Context (PROJECT_ID GEMINI_MODEL AGENT_NAME : jsstring).
Context (allTableSchemas : list Table).
Context {Rows : Type} (JSON_stringify : Rows -> jsstring).
Context (typeErrorMessage : jsstring).

Local Abbreviation buildPrompt_ := (buildPrompt PROJECT_ID allTableSchemas).
Local Abbreviation getSQLFromGemini_ :=
  (getSQLFromGemini GEMINI_MODEL AGENT_NAME Rows).
Local Abbreviation runBigQuery_ := (runBigQuery Rows).
Local Abbreviation formatBigQueryResult_ :=
  (formatBigQueryResult GEMINI_MODEL AGENT_NAME Rows JSON_stringify).
Local Abbreviation processMessage_ :=
  (processMessage PROJECT_ID GEMINI_MODEL AGENT_NAME allTableSchemas
     Rows JSON_stringify).
Local Abbreviation chatBot_ :=
  (chatBot PROJECT_ID GEMINI_MODEL AGENT_NAME allTableSchemas
     Rows JSON_stringify typeErrorMessage).
Local Abbreviation handle_ :=
  (handle PROJECT_ID GEMINI_MODEL AGENT_NAME allTableSchemas
     Rows JSON_stringify typeErrorMessage).
Local Abbreviation serve_ :=
  (serve PROJECT_ID GEMINI_MODEL AGENT_NAME allTableSchemas
     Rows JSON_stringify typeErrorMessage).
Local Abbreviation failure_text e :=
  (lit "An error occurred while processing your request: "
   ++ error_message e).

Lemma chatBot_of_processMessage (out : Outside Rows) (body : ChatBody)
    (m : Message) (s : Store) :
  body_message body = Some m ->
  chatBot_ out body s
  = match processMessage_ out (text m)
            (or_default (body_conversationId body)) s with
    | (Ok replyText, s') =>
        (Ok (ChatReply replyText (or_default (body_conversationId body))), s')
    | (Throw e, s') => (Ok (ChatFailure (failure_text e)), s')
    end.
Proof.
  intros Hmsg.
  assert (Hread : read_message_text typeErrorMessage body s = (Ok (text m), s))
    by (unfold read_message_text; rewrite Hmsg; reflexivity).
  unfold chatBot, try_catch. rewrite (bind_ok _ _ _ _ _ Hread).
  unfold bind at 1.
  destruct (processMessage_ out (text m) _ s) as [[replyText | e] s'];
    reflexivity.
Qed.

(** X9.  A chat request with a message always appends the user turn,
    stamped with the first reading of the clock.  Then either it answers
    with status 200, and has appended after it one assistant turn whose
    content is the text of the answer; or it answers with status 500 and
    the text of an error, and has appended nothing else. *)
Theorem chat_outcome (out : Outside Rows) (body : ChatBody) (m : Message)
    (s : Store) :
  body_message body = Some m ->
  let id := or_default (body_conversationId body) in
  let s1 := store_after
              (addToConversationHistory id (lit "user") (text m)
                 (clock Rows out 0)) s in
  (exists answer,
      chatBot_ out body s
      = (Ok (ChatReply answer id),
         store_after
           (addToConversationHistory id (lit "assistant") answer
              (clock Rows out 1)) s1)
      /\ status (ChatReply answer id) = 200)
  \/ (exists e,
         chatBot_ out body s = (Ok (ChatFailure (failure_text e)), s1)
         /\ status (ChatFailure (failure_text e)) = 500).
Proof.
  intros Hmsg id s1. rewrite (chatBot_of_processMessage out body m s Hmsg).
  fold id.
  destruct (processMessage_run PROJECT_ID GEMINI_MODEL AGENT_NAME
              allTableSchemas JSON_stringify out (text m) id s)
    as [[e Hrun] | [answer Hrun]]; rewrite Hrun.
  - right. exists e. split; reflexivity.
  - left. exists answer. split; reflexivity.
Qed.

(** X10.  When the model, the warehouse and the model again all answer,
    the chat handler replies with the second answer of the model as it
    came, under the conversation's identifier; the store is the one the
    two appends of an exchange leave, and the history handler then
    returns a history that ends with the question and that answer, with
    its length as count. *)
Theorem successful_chat (out : Outside Rows) (body : ChatBody) (m : Message)
    (prompt sql answer : jsstring) (rows : Rows) (s : Store) :
  body_message body = Some m ->
  let id := or_default (body_conversationId body) in
  let s1 := store_after
              (addToConversationHistory id (lit "user") (text m)
                 (clock Rows out 0)) s in
  let s2 := store_after
              (run_ops
                 (exchange id
                    (text m, clock Rows out 0, answer, clock Rows out 1))) s in
  result_of (buildPrompt_ (text m) id) s1 = Ok prompt ->
  result_of (getSQLFromGemini_ out prompt) s1 = Ok sql ->
  result_of (runBigQuery_ out sql) s1 = Ok rows ->
  result_of (formatBigQueryResult_ out (text m) rows) s1 = Ok answer ->
  chatBot_ out body s = (Ok (ChatReply answer id), s2)
  /\ exists earlier,
       getConversationHistory_endpoint
         (mkHistoryQuery (body_conversationId body)) s2
       = (Ok (HistoryReply id
                (earlier
                   ++ [mkTurn (lit "user") (text m) (clock Rows out 0);
                       mkTurn (lit "assistant") answer (clock Rows out 1)])
                (length earlier + 2)),
          s2).
Proof.
  intros Hmsg id s1 s2 Hprompt Hsql Hrows Hanswer.
  assert (Hs2 : s2 = store_after
                       (addToConversationHistory id (lit "assistant") answer
                          (clock Rows out 1)) s1).
  { subst s2. unfold exchange.
    rewrite !store_after_run_ops_cons. reflexivity. }
  assert (Hrun : processMessage_ out (text m) id s = (Ok answer, s2)).
  { unfold processMessage.
    rewrite (bind_ok _ _ _ _ _ (addToConversationHistory_ok _ _ _ _ s)).
    fold s1.
    destruct (buildPrompt_run PROJECT_ID allTableSchemas (text m) id s1)
      as (p & Hp & _).
    unfold result_of in Hprompt. rewrite Hp in Hprompt.
    injection Hprompt as ->.
    rewrite (bind_ok _ _ _ _ _ Hp).
    pose proof (getSQLFromGemini_run GEMINI_MODEL AGENT_NAME out prompt s1)
      as Hg.
    unfold result_of in Hsql. rewrite Hg in Hsql. cbn [fst] in Hsql.
    rewrite Hsql in Hg. rewrite (bind_ok _ _ _ _ _ Hg).
    assert (Hq : runBigQuery_ out sql s1 = (Ok rows, s1)).
    { unfold result_of, runBigQuery, await in Hrows. cbn [fst] in Hrows.
      unfold runBigQuery, await. rewrite Hrows. reflexivity. }
    rewrite (bind_ok _ _ _ _ _ Hq).
    pose proof (formatBigQueryResult_run GEMINI_MODEL AGENT_NAME
                  JSON_stringify out (text m) rows s1) as Hf.
    rewrite Hanswer in Hf. rewrite (bind_ok _ _ _ _ _ Hf).
    rewrite (bind_ok _ _ _ _ _ (addToConversationHistory_ok _ _ _ _ s1)).
    rewrite Hs2. reflexivity. }
  split.
  - rewrite (chatBot_of_processMessage out body m s Hmsg). fold id.
    rewrite Hrun. reflexivity.
  - exists (keep_last 8 (stored s id)).
    unfold getConversationHistory_endpoint, try_catch.
    cbn [query_conversationId]. fold id.
    rewrite (bind_ok _ _ _ _ _ (getConversationHistory_run s2 id)).
    assert (Hstored : stored s2 id
                      = keep_last 8 (stored s id)
                          ++ [mkTurn (lit "user") (text m) (clock Rows out 0);
                              mkTurn (lit "assistant") answer
                                (clock Rows out 1)]).
    { rewrite Hs2. subst s1. rewrite !stored_after_add.
      rewrite keep_last_absorb, <- app_assoc.
      apply (keep_last_app_short 10). cbn. lia. }
    rewrite Hstored, length_app. reflexivity.
Qed.

(** X11.  A chat request without a message is answered with status 500
    and the message of the TypeError, and appends nothing, whether or not
    it names a conversation. *)
Theorem chat_without_message (out : Outside Rows) (body : ChatBody)
    (s : Store) :
  body_message body = None ->
  chatBot_ out body s
  = (Ok (ChatFailure (failure_text (mkError typeErrorMessage))), s)
  /\ status (ChatFailure (failure_text (mkError typeErrorMessage))) = 500.
Proof.
  intros Hmsg. split; [| reflexivity].
  unfold chatBot, try_catch, bind, read_message_text. rewrite Hmsg.
  reflexivity.
Qed.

## ASSIGNMENT
Exactly as they appear above, write out the line containing "unfold chatBot, try_catch, bind, read_message_text." and each line that comes after it in the records.

## SOLUTION TO THE EXERCISE
  unfold chatBot, try_catch, bind, read_message_text. rewrite Hmsg.
  reflexivity.
Qed.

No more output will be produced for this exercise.